Ce roman est, en apparence, une banale histoire de couple, mais tout se niche toujours sous la banalité de surface chez Joan Didion : le récit sentimental se mue en anatomie d’un couple et autopsie de la Californie, de son âge d’or à un envers du rêve américain. Lily et Everett McCallan sont les héritiers d’une lignée de pionniers californiens. Pour leurs familles, « le véritable El Dorado se trouve toujours plus loin » comme l’énonce le New Guide to the West de 1837 cité en épigraphe du roman. Leur histoire est celle de pionniers qui ont conquis l’État, ils sont des « Native Sons of the Golden West », les certificats dûment exposés chez eux en attestent mais à côté du mur mettant en vitrine ce passé glorieux « le drapeau de Californie avec son ours pendait, comme en berne »…

Car tout dérape ou s’effondre, « cela semblait aussi inévitable que le mûrissement des poires, aussi prédestiné que l’exil de l’Eden ». Et la Chute intervient dès la première ligne du roman : « Lily entendit le coup de feu à une heure moins dix-sept minutes ». Elle a regardé l’heure sur la montre en diamants que son mari lui a offerte pour leur… dix-septième anniversaire de mariage. Et c’est la mécanique horlogère de leur couple, jusqu’à cette nuit d’été, que le récit va démonter, une « chronologie » à rebours, de souvenirs en incidents, de la rencontre de Lily et Everett à ces coups de feu sur l’amant de Lily, en passant par la naissance de leurs deux enfants. Une vie de famille qui bascule dans le fait divers, un acte insensé — parce qu’il est désespéré ou dépourvu de sens, Joan Didion aime à faire entrer en tension deux significations opposées — qui signe aussi la fin de leurs illusions sur l’Amérique et les années 60. « Le gâchis partout, le gâchis et l’érosion ». Dans ce récit qui remonte le cours du temps pour tenter de comprendre les racines du mal, le moment de bascule, Lily entend toujours les coups de feu « craquer en échos à travers toutes les années passées ».

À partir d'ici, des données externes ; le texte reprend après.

Lemma tame_handleTooMany {A} attribute (collection : list A) rule
    (mode : option ErrorHandlingMode) (msg : option string) :
  mode <> Some unwrapElement ->
  tame CollectionResult.proceed
    (handleTagAttributeCollectionValueTooManyError (C := C) attribute collection
       rule mode msg).
Proof.
  intros Hm. unfold handleTagAttributeCollectionValueTooManyError.
  destruct mode as [[]|]; try congruence; try (by apply tame_ret);
    (intros el r el' Hl H; munfold;
     destruct (handleTagAttributeValueError attribute rule _ _ el)
       as [[ok el1]|m] eqn:E; [| discriminate];
     injection H as <- <-; simpl;
     eapply (tame_handleTagAttributeValueError attribute rule _ _ Hm); eauto).
Qed.

Lemma tame_handleDuplicate attribute key record rule
    (mode : option ErrorHandlingMode) (msg : option string) :
  mode <> Some unwrapElement ->
  tame DuplicateResult.globalProceed
    (handleTagAttributeRecordValueDuplicateError (C := C) attribute key record
       rule mode msg).
Proof.
  intros Hm. unfold handleTagAttributeRecordValueDuplicateError.
  destruct mode as [[]|]; try congruence; try (by apply tame_ret);
    (intros el r el' Hl H; munfold;
     destruct (handleTagAttributeValueError attribute rule _ _ el)
       as [[ok el1]|m] eqn:E; [| discriminate];
     injection H as <- <-; simpl;
     eapply (tame_handleTagAttributeValueError attribute rule _ _ Hm); eauto).
Qed.

End Tame.

Section TameSanitizers.
Import Tree Adapter Direct Indirect Sanitizers.
Context {C : Type}.

(** [ok ← m; if (!ok) return fail; k] *)
Lemma tame_guard {B} (okB : B -> bool) (m : M C bool) (fail : B) (k : M C B) :
  tame id m -> tame okB k -> okB fail = false ->
  tame okB (ok ← m; if negb ok then mret fail else k).
Proof.
  intros Hm Hk Hf. eapply tame_bind; [exact Hm | |].
  - intros [] Ha; [exact Hk | discriminate].
  - intros [] Ha; [discriminate |]. eauto.
Qed.

Variable errorHandling : option ErrorHandling.t.
Hypothesis NU : noUnwrap errorHandling.

Lemma tame_sanitizeTag (rule : option TagRule.t) :
  tame id (sanitizeTag (C := C) rule (slot errorHandling ErrorHandling.tag)).
Proof.
  unfold sanitizeTag. destruct rule; [by apply tame_ret |].
  apply tame_handleTagError. apply NU.
Qed.

Lemma tame_sanitizeTagAttribute attribute (rule : option RuleValue) :
  tame ProceedFlags.globalProceed
    (sanitizeTagAttribute (C := C) attribute rule
       (slot errorHandling ErrorHandling.attribute)).
Proof.
  unfold sanitizeTagAttribute. destruct rule; [by apply tame_ret |].
  intros el r el' Hl H. munfold.
  destruct (handleTagAttributeError attribute _ None el) as [[g el1]|m] eqn:E;
    [| discriminate].
  injection H as <- <-. simpl.
  eapply (tame_handleTagAttributeError attribute
            (slot errorHandling ErrorHandling.attribute) None);
    [apply NU | exact Hl | exact E].
Qed.

Lemma tame_sanitizeSimple attribute rule value :
  tame id
    (sanitizeTagAttributeSimpleValue (C := C) attribute rule value
       (slot errorHandling ErrorHandling.attributeValue)).
Proof.
  unfold sanitizeTagAttributeSimpleValue.
  destruct (negb _); [| by apply tame_ret].
  apply tame_handleTagAttributeValueError. apply NU.
Qed.

Lemma tame_setLoop attribute rule values input rest :
  forall index output,
    tame isSome
      (setLoop (C := C) attribute rule values errorHandling input index rest output).
Proof.
  induction rest as [|val rest IH]; intros index output; cbn [setLoop].
  - by apply tame_ret.
  - destruct (negb _); [| apply IH].
    apply tame_guard; [| apply IH | reflexivity].
    apply tame_handleTagAttributeSetValueError. apply NU.
Qed.

Lemma tame_sanitizeSet attribute rule delimiter values :
  tame id
    (sanitizeTagAttributeSetValue (C := C) attribute rule delimiter values
       errorHandling).
Proof.
  unfold sanitizeTagAttributeSetValue.
  assert (Hcont : forall input,
            tame id
              (r ← setLoop (C := C) attribute rule values errorHandling input 0
                     input [];
               match r with
               | None => mret false
               | Some output =>
                   setAttrib (TagAttribute.key attribute)
                     (JsString.join output delimiter) ;; mret true
               end)).
  { intros input. eapply tame_bind; [apply tame_setLoop | |].
    - intros [output|] Ho; [| discriminate].
      apply tame_then_true, tame_setAttrib.
    - intros [output|] Ho; [discriminate |]. eauto. }
  destruct (_ && _); [| apply Hcont].
  eapply tame_bind; [apply tame_handleTooMany; apply NU | |].
  - intros r Hr. rewrite Hr. apply Hcont.
  - intros r Hr. rewrite Hr. eauto.
Qed.

Lemma tame_recordLoop attribute rule values input rest :
  forall index seen output,
    tame isSome
      (recordLoop (C := C) attribute rule values errorHandling input index rest
         seen output).
Proof.
  induction rest as [|[key val] rest IH]; intros index seen output;
    cbn [recordLoop].
  - by apply tame_ret.
  - assert (Hhandler : forall out,
              tame isSome
                (ok ← handleTagAttributeRecordValueError (C := C) attribute input
                        index rule
                        (slot errorHandling ErrorHandling.attributeRecordValue) None;
                 if negb ok then mret None
                 else recordLoop attribute rule values errorHandling input
                        (S index) rest seen out)).
    { intros out. apply tame_guard; [| apply IH | reflexivity].
      apply tame_handleTagAttributeRecordValueError. apply NU. }
    assert (Hcheck : forall out,
              tame isSome
                (match pairRuleOf values key with
                 | Some (Comparators.Raises message) => throw message
                 | Some (Comparators.Compares cmp) =>
                     if negb (Comparators.truthy cmp)
                        || negb (Comparators.matchComparator cmp val)
                     then
                       ok ← handleTagAttributeRecordValueError (C := C) attribute
                              input index rule
                              (slot errorHandling ErrorHandling.attributeRecordValue)
                              None;
                       if negb ok then mret None
                       else recordLoop attribute rule values errorHandling input
                              (S index) rest seen out
                     else
                       recordLoop attribute rule values errorHandling input
                         (S index) rest ({[key]} ∪ seen)
                         (out ++ [TagAttributeValueEntry.mk key val])
                 | None =>
                     ok ← handleTagAttributeRecordValueError (C := C) attribute
                            input index rule
                            (slot errorHandling ErrorHandling.attributeRecordValue)
                            None;
                     if negb ok then mret None
                     else recordLoop attribute rule values errorHandling input
                            (S index) rest seen out
                 end)).
    { intros out.
      destruct (pairRuleOf values key) as [[cmp|message]|];
        [| apply tame_throw | apply Hhandler].
      destruct (_ || _); [apply Hhandler | apply IH]. }
    destruct (bool_decide (key ∈ seen)); [| apply Hcheck].
    eapply tame_bind; [apply tame_handleDuplicate; apply NU | |].
    + intros r Hr. rewrite Hr. cbn [negb].
      destruct (negb (DuplicateResult.localProceed r)); [apply IH | apply Hcheck].
    + intros r Hr. rewrite Hr. eauto.
Qed.

Lemma tame_sanitizeRecord attribute rule entrySeparator keyValueSeparator values :
  tame id
    (sanitizeTagAttributeRecordValue (C := C) attribute rule entrySeparator
       keyValueSeparator values errorHandling).
Proof.
  unfold sanitizeTagAttributeRecordValue.
  assert (Hcont : forall input,
            tame id
              (r ← recordLoop (C := C) attribute rule values errorHandling input 0
                     input ∅ [];
               match r with
               | None => mret false
               | Some output =>
                   setAttrib (TagAttribute.key attribute)
                     (JsString.join
                        (List.map (renderEntry keyValueSeparator) output)
                        entrySeparator) ;; mret true
               end)).
  { intros input. eapply tame_bind; [apply tame_recordLoop | |].
    - intros [output|] Ho; [| discriminate].
      apply tame_then_true, tame_setAttrib.
    - intros [output|] Ho; [discriminate |]. eauto. }
  destruct (_ && _); [| apply Hcont].
  eapply tame_bind; [apply tame_handleTooMany; apply NU | |].
  - intros r Hr. rewrite Hr. apply Hcont.
  - intros r Hr. rewrite Hr. eauto.
Qed.

Lemma tame_sanitizeByMode attribute rule :
  tame id (sanitizeByMode (C := C) attribute rule errorHandling).
Proof.
  unfold sanitizeByMode. destruct (Rule.mode rule).
  - apply tame_sanitizeSimple.
  - apply tame_sanitizeSet.
  - apply tame_sanitizeRecord.
Qed.

Lemma tame_sanitizeTagAttributeValue attribute rule :
  tame id (sanitizeTagAttributeValue (C := C) attribute rule errorHandling).
Proof.
  unfold sanitizeTagAttributeValue.
  destruct (_ && _); [| apply tame_sanitizeByMode].
  apply tame_guard; [apply tame_handleTagAttributeValueTooLongError, NU | |
                     reflexivity].
  apply tame_get. intros x.
  destruct (attrGet _ _) as [value|]; [| by apply tame_ret].
  destruct (negb _); [by apply tame_ret | apply tame_sanitizeByMode].
Qed.

(** A name that no member of [Object.prototype] has is looked up among
    the rules of the policy alone. *)
Lemma ruleFor_plain (name : string)
    (rules : option (list (string * Rule.TagAttributeValueRule))) :
  JsObject.inherited name = false -> ruleFor name rules <> Some Member.
Proof.
  intros Hname. unfold ruleFor. destruct rules as [rs|]; [| discriminate].
  destruct (ruleGet name rs); [discriminate |]. rewrite Hname.
  by destruct (ruleGet "*" rs).
Qed.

Juste après le drame, Lily se parfume avec Joy, « périodiquement proclamé Le Parfum le Plus Cher du Monde ». Le parfum est un signe d’appartenance sociale, son nom le symbole de tout ce que Lily a déjà perdu, bien avant les coups de pistolet : sa joie de vivre, son couple, sa croyance en une vie heureuse possible. En vain a-t-elle cherché le frisson avec ses amants successifs, en vain a-t-elle cru maintenir la façade d’une famille idéale. « Le ciel était couvert de cette brume jaune particulière qu’Edith Knight appelait un temps de tremblement de terre ». La Californie est baignée d’une « clarté distordue », comme un crépuscule sous la lumière et la chaleur écrasantes. Et l’on sait l’attention que Joan Didion portera, dans toute son œuvre, aux variations météorologiques telles des saisons mentales.

Lily, encore si jeune pourtant (elle a 37 ans), « commençait à perdre le contrôle, à franchir la frontière invisible d’une terreur intime que personne n’avait jamais cartographiée ». C’est cette géographie intérieure qu’investit Joan Didion, les efforts désespérés d’une femme pour rendre tout le monde « heureux », architecture de faux-semblants, château de cartes qui soudain s’écroule… et pourtant « Lily avait toujours été bonne pour ramasser les morceaux, toujours particulièrement apte aux urgences ». Saura-t-elle une nouvelle fois sauver les apparences ?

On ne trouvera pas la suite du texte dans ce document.